Collected data entries:
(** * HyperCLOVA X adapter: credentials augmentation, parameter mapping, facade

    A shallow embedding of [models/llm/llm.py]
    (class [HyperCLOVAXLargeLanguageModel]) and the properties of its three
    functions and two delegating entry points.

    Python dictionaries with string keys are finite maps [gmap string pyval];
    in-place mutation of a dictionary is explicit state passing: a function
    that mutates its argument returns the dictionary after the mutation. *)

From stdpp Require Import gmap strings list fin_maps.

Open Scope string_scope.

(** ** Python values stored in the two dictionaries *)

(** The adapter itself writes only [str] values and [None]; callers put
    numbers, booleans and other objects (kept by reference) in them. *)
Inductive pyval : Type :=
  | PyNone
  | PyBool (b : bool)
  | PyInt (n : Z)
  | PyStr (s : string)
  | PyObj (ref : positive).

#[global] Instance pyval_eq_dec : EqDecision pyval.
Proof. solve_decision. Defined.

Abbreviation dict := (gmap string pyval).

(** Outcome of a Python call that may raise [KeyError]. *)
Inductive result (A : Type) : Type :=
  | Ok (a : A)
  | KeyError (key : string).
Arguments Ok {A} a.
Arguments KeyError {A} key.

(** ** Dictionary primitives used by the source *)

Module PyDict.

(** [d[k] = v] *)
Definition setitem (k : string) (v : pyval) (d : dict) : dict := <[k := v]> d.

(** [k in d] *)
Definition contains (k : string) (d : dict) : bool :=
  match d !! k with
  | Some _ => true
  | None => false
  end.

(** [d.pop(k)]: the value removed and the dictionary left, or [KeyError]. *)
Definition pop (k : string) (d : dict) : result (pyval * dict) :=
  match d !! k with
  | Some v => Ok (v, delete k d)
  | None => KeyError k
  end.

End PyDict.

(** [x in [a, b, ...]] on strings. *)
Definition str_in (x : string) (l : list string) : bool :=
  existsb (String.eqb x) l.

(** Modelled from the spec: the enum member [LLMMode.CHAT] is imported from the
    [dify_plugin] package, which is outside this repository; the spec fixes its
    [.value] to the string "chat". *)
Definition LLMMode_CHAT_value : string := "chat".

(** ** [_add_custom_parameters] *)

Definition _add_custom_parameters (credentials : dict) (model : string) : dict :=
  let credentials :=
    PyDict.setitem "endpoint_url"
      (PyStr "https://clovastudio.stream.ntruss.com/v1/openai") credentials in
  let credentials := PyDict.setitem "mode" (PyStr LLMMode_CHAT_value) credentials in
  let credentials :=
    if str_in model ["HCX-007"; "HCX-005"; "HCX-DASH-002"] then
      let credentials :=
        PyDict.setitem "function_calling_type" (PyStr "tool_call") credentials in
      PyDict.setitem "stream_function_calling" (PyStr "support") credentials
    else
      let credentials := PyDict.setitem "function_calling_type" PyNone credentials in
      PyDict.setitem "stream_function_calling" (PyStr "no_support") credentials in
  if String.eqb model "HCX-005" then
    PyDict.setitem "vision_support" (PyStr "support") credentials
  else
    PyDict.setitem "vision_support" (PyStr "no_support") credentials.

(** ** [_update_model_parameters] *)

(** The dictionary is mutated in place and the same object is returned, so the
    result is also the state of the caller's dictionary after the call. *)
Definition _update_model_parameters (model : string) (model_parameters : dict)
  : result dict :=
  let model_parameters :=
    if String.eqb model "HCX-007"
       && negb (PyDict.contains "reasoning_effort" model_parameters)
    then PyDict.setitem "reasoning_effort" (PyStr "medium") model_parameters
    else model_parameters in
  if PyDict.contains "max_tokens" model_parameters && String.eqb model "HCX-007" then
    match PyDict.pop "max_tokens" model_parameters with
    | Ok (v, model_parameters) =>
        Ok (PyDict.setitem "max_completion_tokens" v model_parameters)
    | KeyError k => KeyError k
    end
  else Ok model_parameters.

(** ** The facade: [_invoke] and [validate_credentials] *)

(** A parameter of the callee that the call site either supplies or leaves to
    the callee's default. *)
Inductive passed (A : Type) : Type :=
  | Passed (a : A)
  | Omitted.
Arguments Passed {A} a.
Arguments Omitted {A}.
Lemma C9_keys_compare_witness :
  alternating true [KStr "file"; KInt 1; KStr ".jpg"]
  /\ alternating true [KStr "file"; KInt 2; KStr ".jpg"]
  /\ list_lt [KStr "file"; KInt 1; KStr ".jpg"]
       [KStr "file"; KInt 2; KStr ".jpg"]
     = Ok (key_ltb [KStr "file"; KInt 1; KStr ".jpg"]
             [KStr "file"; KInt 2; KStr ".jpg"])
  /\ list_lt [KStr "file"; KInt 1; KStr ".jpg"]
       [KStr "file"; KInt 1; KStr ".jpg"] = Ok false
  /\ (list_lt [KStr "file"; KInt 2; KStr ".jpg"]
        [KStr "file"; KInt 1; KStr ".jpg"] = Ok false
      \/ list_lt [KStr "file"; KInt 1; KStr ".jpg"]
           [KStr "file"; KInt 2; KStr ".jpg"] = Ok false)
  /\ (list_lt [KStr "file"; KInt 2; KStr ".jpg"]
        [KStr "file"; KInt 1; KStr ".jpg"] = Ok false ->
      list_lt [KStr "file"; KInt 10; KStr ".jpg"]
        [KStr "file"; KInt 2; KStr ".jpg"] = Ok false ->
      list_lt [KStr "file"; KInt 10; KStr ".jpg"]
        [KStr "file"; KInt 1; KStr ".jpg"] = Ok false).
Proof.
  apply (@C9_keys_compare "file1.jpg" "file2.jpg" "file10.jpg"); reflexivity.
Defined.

• [Task description]: Write out a verbatim copy of the data, beginning with its first line and ending with the line that contains "functions and two".

• [Output of the task]:
(** * HyperCLOVA X adapter: credentials augmentation, parameter mapping, facade

    A shallow embedding of [models/llm/llm.py]
    (class [HyperCLOVAXLargeLanguageModel]) and the properties of its three
    functions and two delegating entry points.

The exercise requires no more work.